A month after her father had died, Amber’s mother had held her father’s funeral. Amber had wanted to go so badly, but her mother had said no. Amber had finally wheedled her mother into letting her go, after quit awhile of trying. Amber had never been to a funeral so she had no idea of what to suspect. There were, maybe, 100 or more people there. She was surprised to see all of those people. People were bringing festoons of flowers to place on the coffin. There was one that said father, from Amber’s older sister Amy. Everyone was crying as they said their last good byes. It seemed that everyone, especially Amber’s mother and grandparents, was dwelling in sorrow.
Amber looked to her right, and Amber could see her little brother playing with the moleskin bandage on his left knee. Amber’s sister had been asked to stand by the coffin to tell everyone about their father and gruffly said:

Hello. My father was a great man and a great father. He always put his children in front of himself. He gave us a knife when we were stuck in a jam. He had been a great citizen to his town and helped out on community projects. He was a great chef who knew how to make an excellent crumpet. My father was also a great husband. He had helped my mother as she worked on her paisley quilts.
This had gone on for six more minutes.

When it was Amber’s time to look at her father, she could only think of how eerie he looked. She began to cry as she prayed silently to herself. She could only think about how feeble her father was. At the age of thirty-five he had began to weaken physically and mentally. Her hopes of him surviving from this had been mangled by his death.

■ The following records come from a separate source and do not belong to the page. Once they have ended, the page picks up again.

(* ===== verification/ContainerHandlers.v ===== *)
(** * ContainerHandlers: the requests on containers

    src/src/blob/handlers/ContainerHandler.ts over the blob metadata store. The optional
    parameters are arguments, the duration of a lease is given; [endpoint] is that of the
    request. Batches of requests are left out. *)

From S2P Require Import Prelude Errors Loki TagQuery Conditions Lease BlobModels BlobContainers BlobStore BlobPages BlobLists BlobHttp.
Open Scope Z_scope.
Open Scope azurite_scope.

Definition EMULATOR_ACCOUNT_SKUNAME : string := "Standard_RAGRS".
Definition EMULATOR_ACCOUNT_KIND : string := "StorageV2".

(** Etag and time of a container that was written. *)
Record Modified := mkModified { md_eTag : string; md_lastModified : Z }.

(** The policies of a container, with its public access. *)
Record AccessPolicies := mkAccessPolicies {
  aps_identifiers : list AccessPolicy;
  aps_blobPublicAccess : option string;
  aps_modified : Modified
}.

(** The parameters of a list of blobs. *)
Record ListOptions := mkListOptions {
  lo_prefix : option string;
  lo_marker : option string;
  lo_maxresults : option Z;
  lo_include : option (list string);
  lo_requestId : option string
}.

(** A blob in a list, with its snapshot if it is one. *)
Record ListedBlob := mkListedBlob {
  lb_blob : BlobModel;
  lb_snapshot : option string
}.

Record ListSegment := mkListSegment {
  ls_serviceEndpoint : string;
  ls_containerName : string;
  ls_prefix : string;
  ls_marker : string;
  ls_maxResults : Z;
  ls_delimiter : option string;
  ls_blobPrefixes : list string;
  ls_blobItems : list ListedBlob;
  ls_nextMarker : string
}.

Record FilterOptions := mkFilterOptions {
  fo_where : option string;
  fo_marker : option string;
  fo_maxresults : option Z;
  fo_requestId : option string
}.

Record FilterSegment := mkFilterSegment {
  fs_serviceEndpoint : string;
  fs_where : option string;
  fs_blobs : list FoundBlob;
  fs_nextMarker : string
}.

Record AccountInfo := mkAccountInfo {
  ai_skuName : string;
  ai_accountKind : string;
  ai_isHierarchicalNamespaceEnabled : option bool
}.

(** [maxresults === undefined || maxresults > DEFAULT_LIST_BLOBS_MAX_RESULTS]. *)
Definition max_results (maxresults : option Z) : Z :=
  match maxresults with
  | None => DEFAULT_LIST_BLOBS_MAX_RESULTS
  | Some n => if DEFAULT_LIST_BLOBS_MAX_RESULTS <? n then DEFAULT_LIST_BLOBS_MAX_RESULTS else n
  end.

(** [options.include.forEach(...)]: whether it has the item. *)
Definition includes (item : string) (include : option (list string)) : bool :=
  existsb (fun element => toLowerCase element === item) (default [] include).

Definition with_etag (etag : string) (p : BlobProperties) : BlobProperties :=
  touch etag p.(bp_lastModified) p.

(** What a list shows of a blob. *)
Definition listed_blob (includeTags includeMetadata : bool) (item : BlobModel) : ListedBlob :=
  let p := item.(b_properties) in
  let p := with_tagCount (getBlobTagsCount item.(b_blobTags))
             (with_etag (removeQuotationFromListBlobEtag p.(bp_etag)) p) in
  let p := with_tier p.(bp_accessTier)
             (if p.(bp_accessTierInferred) === Some true then Some true else None)
             p.(bp_accessTierChangeTime) p in
  mkListedBlob
    (with_tags (if includeTags then item.(b_blobTags) else None)
       (with_metadata (if includeMetadata then item.(b_metadata) else None) (with_properties p item)))
    (if item.(b_snapshot) === EmptyString then None else Some item.(b_snapshot)).

Definition service_endpoint (endpoint account : string) : string := (endpoint ++ "/" ++ account)%string.

Section Handlers.
Context {coll : Type -> Type} `{Loki coll} {P : Type}.
Abbreviation store := (proc (BlobDb coll P) exn).
Implicit Types (ctx : BlobStorageContext) (env : Env).

(** A response without the time of the request. *)
Definition undated {A} ctx (statusCode : Z) (clientId : option string) (x : A) : Response A :=
  mkResponse x None ctx.(contextId) statusCode clientId.

Definition create env (access clientId : option string) ctx : store (Response Modified) :=
  metadata ← lift (convertRawHeadersToMetadata ctx.(request).(getRawHeaders) ctx.(contextId));
  _ ← createContainer (store_ctx ctx)
        (mkContainer ctx.(ctx_account) ctx.(ctx_container) ctx.(startTime) env.(newEtag) access newBlobLease
           metadata None);
  mret (undated ctx 201 clientId (mkModified env.(newEtag) ctx.(startTime))).

(** The container's document has the properties and the metadata. *)
Definition getProperties (leaseId clientId : option string) ctx : store (Response ContainerModel) :=
  c ← getContainerProperties (store_ctx ctx) ctx.(ctx_account) ctx.(ctx_container) leaseId;
  mret (undated ctx 200 clientId c).

Definition getPropertiesWithHead (leaseId clientId : option string) ctx : store (Response ContainerModel) :=
  getProperties leaseId clientId ctx.

Definition delete_ (leaseId : option string) (mac : option ModifiedAccessConditions) (clientId : option string) ctx :
    store (Response unit) :=
  _ ← deleteContainer (store_ctx ctx) ctx.(ctx_account) ctx.(ctx_container) leaseId mac;
  mret (respond ctx 202 clientId tt).

Definition setMetadata env (leaseId : option string) (mac : option ModifiedAccessConditions)
    (clientId : option string) ctx : store (Response Modified) :=
  metadata ← lift (convertRawHeadersToMetadata ctx.(request).(getRawHeaders) ctx.(contextId));
  _ ← setContainerMetadata (store_ctx ctx) ctx.(ctx_account) ctx.(ctx_container) ctx.(startTime) env.(newEtag)
        metadata leaseId mac;
  mret (respond ctx 200 clientId (mkModified env.(newEtag) ctx.(startTime))).

(** The date of the response is the time of the last change. *)
Definition getAccessPolicy (leaseId clientId : option string) ctx : store (Response AccessPolicies) :=
  r ← getContainerACL (store_ctx ctx) ctx.(ctx_account) ctx.(ctx_container) leaseId;
  let c := r.1 in
  mret (mkResponse
    (mkAccessPolicies (default [] r.2) c.(c_publicAccess) (mkModified c.(c_etag) c.(c_lastModified)))
    (Some c.(c_lastModified)) ctx.(contextId) 200 clientId).

Definition setAccessPolicy env (access : option string) (containerAcl : option (list AccessPolicy))
    (leaseId : option string) (mac : option ModifiedAccessConditions) (clientId : option string) ctx :
    store (Response Modified) :=
  _ ← setContainerACL (store_ctx ctx) ctx.(ctx_account) ctx.(ctx_container) ctx.(startTime) env.(newEtag) access
        containerAcl leaseId mac;
  mret (respond ctx 200 clientId (mkModified env.(newEtag) ctx.(startTime))).

Definition restore ctx : store unit := throw (BlobErrors.NotImplementedError ctx.(contextId)).

Definition filterBlobs (options : FilterOptions) (endpoint : string) ctx : store (Response FilterSegment) :=
  _ ← checkContainerExist (store_ctx ctx) ctx.(ctx_account) ctx.(ctx_container);
  r ← BlobLists.filterBlobs (store_ctx ctx) ctx.(ctx_account) (Some ctx.(ctx_container)) options.(fo_where)
        (max_results options.(fo_maxresults)) (default EmptyString options.(fo_marker));
  mret (respond ctx 200 options.(fo_requestId)
    (mkFilterSegment (service_endpoint endpoint ctx.(ctx_account)) options.(fo_where) r.1 r.2)).

(** ** Leases: the container and the lease id *)

Definition modified_of (c : ContainerModel) : Modified := mkModified c.(c_etag) c.(c_lastModified).

Definition acquireLease env (duration : Z) (proposedLeaseId : option string)
    (mac : option ModifiedAccessConditions) (clientId : option string) ctx :
    store (Response (Modified * option string)) :=
  r ← acquireContainerLease env (store_ctx ctx) ctx.(ctx_account) ctx.(ctx_container) duration proposedLeaseId mac;
  mret (respond ctx 201 clientId (modified_of r.1, r.2)).

Definition releaseLease (leaseId : string) (mac : option ModifiedAccessConditions) (clientId : option string) ctx :
    store (Response Modified) :=
  c ← releaseContainerLease (store_ctx ctx) ctx.(ctx_account) ctx.(ctx_container) leaseId mac;
  mret (respond ctx 200 clientId (modified_of c)).

Definition renewLease (leaseId : string) (mac : option ModifiedAccessConditions) (clientId : option string) ctx :
    store (Response (Modified * option string)) :=
  r ← renewContainerLease (store_ctx ctx) ctx.(ctx_account) ctx.(ctx_container) leaseId mac;
  mret (respond ctx 200 clientId (modified_of r.1, r.2)).

Definition breakLease (breakPeriod : option Z) (mac : option ModifiedAccessConditions) (clientId : option string)
    ctx : store (Response (Modified * Z)) :=
  r ← breakContainerLease (store_ctx ctx) ctx.(ctx_account) ctx.(ctx_container) breakPeriod mac;
  mret (respond ctx 202 clientId (modified_of r.1, r.2)).

Definition changeLease (leaseId proposedLeaseId : string) (mac : option ModifiedAccessConditions)
    (clientId : option string) ctx : store (Response (Modified * option string)) :=
  r ← changeContainerLease (store_ctx ctx) ctx.(ctx_account) ctx.(ctx_container) leaseId proposedLeaseId mac;
  mret (respond ctx 200 clientId (modified_of r.1, r.2)).

(** ** Lists *)

(** What both lists do. *)
Definition list_segment (delimiter : option string) (shown : option string) (options : ListOptions)
    (endpoint : string) ctx : store (Response ListSegment) :=
  _ ← checkContainerExist (store_ctx ctx) ctx.(ctx_account) ctx.(ctx_container);
  let prefix := default EmptyString options.(lo_prefix) in
  let marker := default EmptyString options.(lo_marker) in
  let maxresults := max_results options.(lo_maxresults) in
  r ← listBlobs (store_ctx ctx) ctx.(ctx_account) ctx.(ctx_container) delimiter None prefix maxresults marker
        (includes "snapshots" options.(lo_include)) (includes "uncommittedblobs" options.(lo_include));
  let '(blobItems, blobPrefixes, nextMarker) := r in
  mret (respond ctx 200 options.(lo_requestId)
    (mkListSegment (service_endpoint endpoint ctx.(ctx_account)) ctx.(ctx_container) prefix marker maxresults
       shown blobPrefixes
       (listed_blob (includes "tags" options.(lo_include)) (includes "metadata" options.(lo_include)) <$> blobItems)
       nextMarker)).

(** The flat list has no prefixes: there is no delimiter. *)
Definition listBlobFlatSegment (options : ListOptions) (endpoint : string) ctx : store (Response ListSegment) :=
  list_segment None None options endpoint ctx.

Definition listBlobHierarchySegment (delimiter : string) (options : ListOptions) (endpoint : string) ctx :
    store (Response ListSegment) :=
  list_segment (if delimiter === EmptyString then None else Some delimiter) (Some delimiter) options endpoint ctx.

Definition getAccountInfo ctx : store (Response AccountInfo) :=
  mret (respond ctx 200 (ctx.(request).(getHeader) "x-ms-client-request-id"%string)
    (mkAccountInfo EMULATOR_ACCOUNT_SKUNAME EMULATOR_ACCOUNT_KIND None)).

Definition getAccountInfoWithHead ctx : store (Response AccountInfo) := getAccountInfo ctx.
End Handlers.
Definition internalBlobStorageContextMiddleware (apiVersion : option string) (reqHost reqPath : text)
    (skipApiVersionCheck disableProductStyleUrl : bool) (requestID : option string) : proc UrlContext exn unit :=
  _ ← lift (match apiVersion with
            | Some v => if skipApiVersionCheck then Ok tt else checkApiVersion v ValidAPIVersions requestID
            | None => Ok tt
            end);
  parts ← lift (extractStoragePartsFromPath reqHost reqPath disableProductStyleUrl);
  let '(mkStorageParts account container blob isSecondary) := parts in
  _ ← put_state (mkUrlContext (Some account) container (Some blob) (Some isSecondary)
                   (Some (dispatchPattern container blob)) (Some (authenticationPath reqPath isSecondary)));
  if negb (given (Some account)) then throw (BlobErrors.getInvalidQueryParameterValue requestID None None None)
  else match container with
       | Some (u :: c) => if u =? 36 then mret tt else lift (validateContainerName requestID (u :: c))
       | _ => mret tt
       end.

Definition blobStorageContextMiddleware (apiVersion : option string) (hostname path : text)
    (skipApiVersionCheck disableProductStyleUrl : bool) (requestID : option string) : result exn unit * UrlContext :=
  internalBlobStorageContextMiddleware apiVersion hostname path skipApiVersionCheck disableProductStyleUrl requestID
    (mkUrlContext None None None None None None).

(** ** Examples *)

Example path_style :
  extractStoragePartsFromPath (js "127.0.0.1") (js "/acct-secondary/c/a%20b/c%5Cd") false
  = Ok (mkStorageParts (js "acct") (Some (js "c")) (js "a b/c/d") true).
Proof. vm_compute. reflexivity. Qed.

Example host_style :
  extractStoragePartsFromPath (js "acct.blob.localhost") (js "/c") false
  = Ok (mkStorageParts (js "acct") (Some (js "c")) [] false).
Proof. vm_compute. reflexivity. Qed.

On the ride home, Amber’s little brother had remarked about being laden with so many new responsibilities about being the new man of the house. But her mother had told him it was an easy job and she knew he could do it.
One year later, Amber had become a poem writer. She had always known that
was to keep her from thinking about her father. She had stopped thinking about him twenty-four seven, and can begin to live a normal life.